The listing below contains a span that opens with the line containing "may be missing. *)" and closes with the line containing "(** One row". Return that span exactly.
--- Records supplied ---
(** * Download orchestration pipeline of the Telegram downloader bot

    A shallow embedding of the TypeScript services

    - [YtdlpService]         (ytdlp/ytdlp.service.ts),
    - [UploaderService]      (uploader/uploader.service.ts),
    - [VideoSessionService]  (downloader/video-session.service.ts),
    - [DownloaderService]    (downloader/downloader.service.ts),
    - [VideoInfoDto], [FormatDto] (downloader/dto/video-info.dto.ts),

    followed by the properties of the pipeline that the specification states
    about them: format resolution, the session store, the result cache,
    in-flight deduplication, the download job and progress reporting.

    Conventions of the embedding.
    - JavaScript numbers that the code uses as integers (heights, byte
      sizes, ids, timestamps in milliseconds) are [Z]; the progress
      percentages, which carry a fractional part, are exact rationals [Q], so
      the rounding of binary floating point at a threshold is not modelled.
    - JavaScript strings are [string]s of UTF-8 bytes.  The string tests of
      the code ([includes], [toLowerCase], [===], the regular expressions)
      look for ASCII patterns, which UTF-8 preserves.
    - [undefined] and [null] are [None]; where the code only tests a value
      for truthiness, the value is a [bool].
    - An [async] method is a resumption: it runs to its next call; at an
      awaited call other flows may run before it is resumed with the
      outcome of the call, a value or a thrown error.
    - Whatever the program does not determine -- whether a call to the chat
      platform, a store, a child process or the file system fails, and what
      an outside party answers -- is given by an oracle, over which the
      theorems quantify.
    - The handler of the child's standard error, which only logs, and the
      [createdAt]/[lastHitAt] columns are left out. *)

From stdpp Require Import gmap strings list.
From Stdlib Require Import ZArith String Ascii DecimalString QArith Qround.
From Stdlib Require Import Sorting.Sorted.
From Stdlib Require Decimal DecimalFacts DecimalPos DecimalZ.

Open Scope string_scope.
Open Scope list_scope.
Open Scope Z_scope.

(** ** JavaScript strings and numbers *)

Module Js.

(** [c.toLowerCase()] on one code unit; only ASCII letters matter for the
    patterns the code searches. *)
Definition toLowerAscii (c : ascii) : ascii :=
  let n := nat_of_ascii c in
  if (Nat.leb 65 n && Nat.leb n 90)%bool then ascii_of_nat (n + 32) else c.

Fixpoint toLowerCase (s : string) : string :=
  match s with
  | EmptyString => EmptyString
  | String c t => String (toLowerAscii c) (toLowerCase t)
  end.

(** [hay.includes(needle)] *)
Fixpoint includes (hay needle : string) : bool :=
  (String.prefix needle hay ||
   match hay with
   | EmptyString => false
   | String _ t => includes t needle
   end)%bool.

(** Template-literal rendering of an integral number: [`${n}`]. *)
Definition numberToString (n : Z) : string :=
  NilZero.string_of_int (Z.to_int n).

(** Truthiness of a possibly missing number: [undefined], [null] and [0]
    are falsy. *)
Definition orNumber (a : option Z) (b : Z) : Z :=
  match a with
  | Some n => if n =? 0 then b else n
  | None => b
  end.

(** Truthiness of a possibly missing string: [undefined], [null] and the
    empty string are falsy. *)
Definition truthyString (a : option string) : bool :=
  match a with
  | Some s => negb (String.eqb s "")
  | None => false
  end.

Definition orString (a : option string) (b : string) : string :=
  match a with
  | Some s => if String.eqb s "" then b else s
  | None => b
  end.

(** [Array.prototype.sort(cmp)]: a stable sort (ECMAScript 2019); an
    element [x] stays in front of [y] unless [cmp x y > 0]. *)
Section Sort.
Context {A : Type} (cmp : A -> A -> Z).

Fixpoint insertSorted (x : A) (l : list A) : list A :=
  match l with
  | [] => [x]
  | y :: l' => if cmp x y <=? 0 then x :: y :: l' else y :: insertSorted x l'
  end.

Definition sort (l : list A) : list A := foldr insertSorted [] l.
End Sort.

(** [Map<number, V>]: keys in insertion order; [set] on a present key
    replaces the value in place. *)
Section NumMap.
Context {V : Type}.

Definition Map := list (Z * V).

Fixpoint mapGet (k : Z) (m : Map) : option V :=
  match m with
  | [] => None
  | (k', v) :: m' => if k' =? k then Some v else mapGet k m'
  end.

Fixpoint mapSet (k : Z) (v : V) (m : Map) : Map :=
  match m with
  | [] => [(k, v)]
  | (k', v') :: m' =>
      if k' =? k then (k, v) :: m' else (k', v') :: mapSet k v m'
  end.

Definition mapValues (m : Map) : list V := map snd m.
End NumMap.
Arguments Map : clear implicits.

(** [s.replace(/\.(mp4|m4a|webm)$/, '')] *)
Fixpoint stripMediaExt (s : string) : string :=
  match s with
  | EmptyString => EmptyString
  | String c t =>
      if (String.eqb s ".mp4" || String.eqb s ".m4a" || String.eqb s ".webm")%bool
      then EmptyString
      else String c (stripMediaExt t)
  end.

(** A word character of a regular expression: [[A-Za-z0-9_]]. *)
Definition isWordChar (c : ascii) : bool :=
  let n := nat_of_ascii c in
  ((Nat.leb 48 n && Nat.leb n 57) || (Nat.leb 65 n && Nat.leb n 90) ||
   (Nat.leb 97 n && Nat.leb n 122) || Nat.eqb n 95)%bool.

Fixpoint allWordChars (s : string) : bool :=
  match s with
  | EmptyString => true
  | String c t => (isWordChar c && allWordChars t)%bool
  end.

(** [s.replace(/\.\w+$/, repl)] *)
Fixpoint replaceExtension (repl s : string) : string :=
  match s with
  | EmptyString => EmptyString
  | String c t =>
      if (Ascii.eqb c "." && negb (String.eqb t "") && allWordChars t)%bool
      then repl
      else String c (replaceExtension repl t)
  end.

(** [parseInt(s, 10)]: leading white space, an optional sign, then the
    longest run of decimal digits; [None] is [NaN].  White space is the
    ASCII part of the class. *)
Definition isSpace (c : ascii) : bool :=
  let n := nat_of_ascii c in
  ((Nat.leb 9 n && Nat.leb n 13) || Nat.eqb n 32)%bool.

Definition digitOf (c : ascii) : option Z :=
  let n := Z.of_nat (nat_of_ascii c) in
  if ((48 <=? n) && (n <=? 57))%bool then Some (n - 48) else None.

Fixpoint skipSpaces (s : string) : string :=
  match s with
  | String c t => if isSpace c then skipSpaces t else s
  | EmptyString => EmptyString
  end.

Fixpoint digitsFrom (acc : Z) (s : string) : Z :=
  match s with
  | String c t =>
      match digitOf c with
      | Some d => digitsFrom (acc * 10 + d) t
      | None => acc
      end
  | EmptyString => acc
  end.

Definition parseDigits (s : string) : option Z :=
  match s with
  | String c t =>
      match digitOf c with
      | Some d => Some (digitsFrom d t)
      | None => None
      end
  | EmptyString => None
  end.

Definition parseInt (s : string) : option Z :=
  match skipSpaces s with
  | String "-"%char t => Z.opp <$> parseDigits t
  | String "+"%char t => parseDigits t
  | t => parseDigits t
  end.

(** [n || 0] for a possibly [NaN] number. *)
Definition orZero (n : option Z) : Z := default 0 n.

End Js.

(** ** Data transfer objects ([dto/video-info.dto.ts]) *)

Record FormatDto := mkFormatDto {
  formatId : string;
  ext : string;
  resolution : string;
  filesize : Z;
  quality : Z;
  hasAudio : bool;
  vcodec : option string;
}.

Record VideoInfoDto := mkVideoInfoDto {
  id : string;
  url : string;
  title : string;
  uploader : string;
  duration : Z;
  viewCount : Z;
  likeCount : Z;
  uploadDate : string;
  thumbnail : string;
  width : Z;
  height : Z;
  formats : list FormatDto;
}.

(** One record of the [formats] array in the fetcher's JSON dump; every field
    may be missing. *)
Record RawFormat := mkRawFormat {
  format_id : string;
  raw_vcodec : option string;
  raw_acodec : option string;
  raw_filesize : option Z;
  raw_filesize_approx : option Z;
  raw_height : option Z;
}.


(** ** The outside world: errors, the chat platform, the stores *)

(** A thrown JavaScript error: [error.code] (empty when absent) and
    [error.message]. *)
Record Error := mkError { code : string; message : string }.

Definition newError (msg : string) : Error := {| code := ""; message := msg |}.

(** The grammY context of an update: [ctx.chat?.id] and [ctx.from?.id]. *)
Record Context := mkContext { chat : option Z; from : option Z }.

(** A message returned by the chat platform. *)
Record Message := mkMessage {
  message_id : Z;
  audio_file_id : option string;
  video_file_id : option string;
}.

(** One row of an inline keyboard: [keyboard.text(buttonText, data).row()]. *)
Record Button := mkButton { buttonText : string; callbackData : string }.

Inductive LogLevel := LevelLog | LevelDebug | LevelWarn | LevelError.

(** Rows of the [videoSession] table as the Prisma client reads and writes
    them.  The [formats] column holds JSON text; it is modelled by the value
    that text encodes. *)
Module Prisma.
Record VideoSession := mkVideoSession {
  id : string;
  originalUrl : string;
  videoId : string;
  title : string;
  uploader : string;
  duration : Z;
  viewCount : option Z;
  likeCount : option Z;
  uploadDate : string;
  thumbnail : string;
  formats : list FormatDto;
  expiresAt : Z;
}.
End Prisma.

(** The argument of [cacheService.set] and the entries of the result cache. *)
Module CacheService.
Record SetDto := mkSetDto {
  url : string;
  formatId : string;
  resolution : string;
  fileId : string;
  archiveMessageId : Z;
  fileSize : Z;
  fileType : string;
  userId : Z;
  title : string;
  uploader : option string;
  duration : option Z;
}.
---
Final answer:
    may be missing. *)
Record RawFormat := mkRawFormat {
  format_id : string;
  raw_vcodec : option string;
  raw_acodec : option string;
  raw_filesize : option Z;
  raw_filesize_approx : option Z;
  raw_height : option Z;
}.


(** ** The outside world: errors, the chat platform, the stores *)

(** A thrown JavaScript error: [error.code] (empty when absent) and
    [error.message]. *)
Record Error := mkError { code : string; message : string }.

Definition newError (msg : string) : Error := {| code := ""; message := msg |}.

(** The grammY context of an update: [ctx.chat?.id] and [ctx.from?.id]. *)
Record Context := mkContext { chat : option Z; from : option Z }.

(** A message returned by the chat platform. *)
Record Message := mkMessage {
  message_id : Z;
  audio_file_id : option string;
  video_file_id : option string;
}.

(** One row of an inline keyboard: [keyboard.text(buttonText, data).row()]. *)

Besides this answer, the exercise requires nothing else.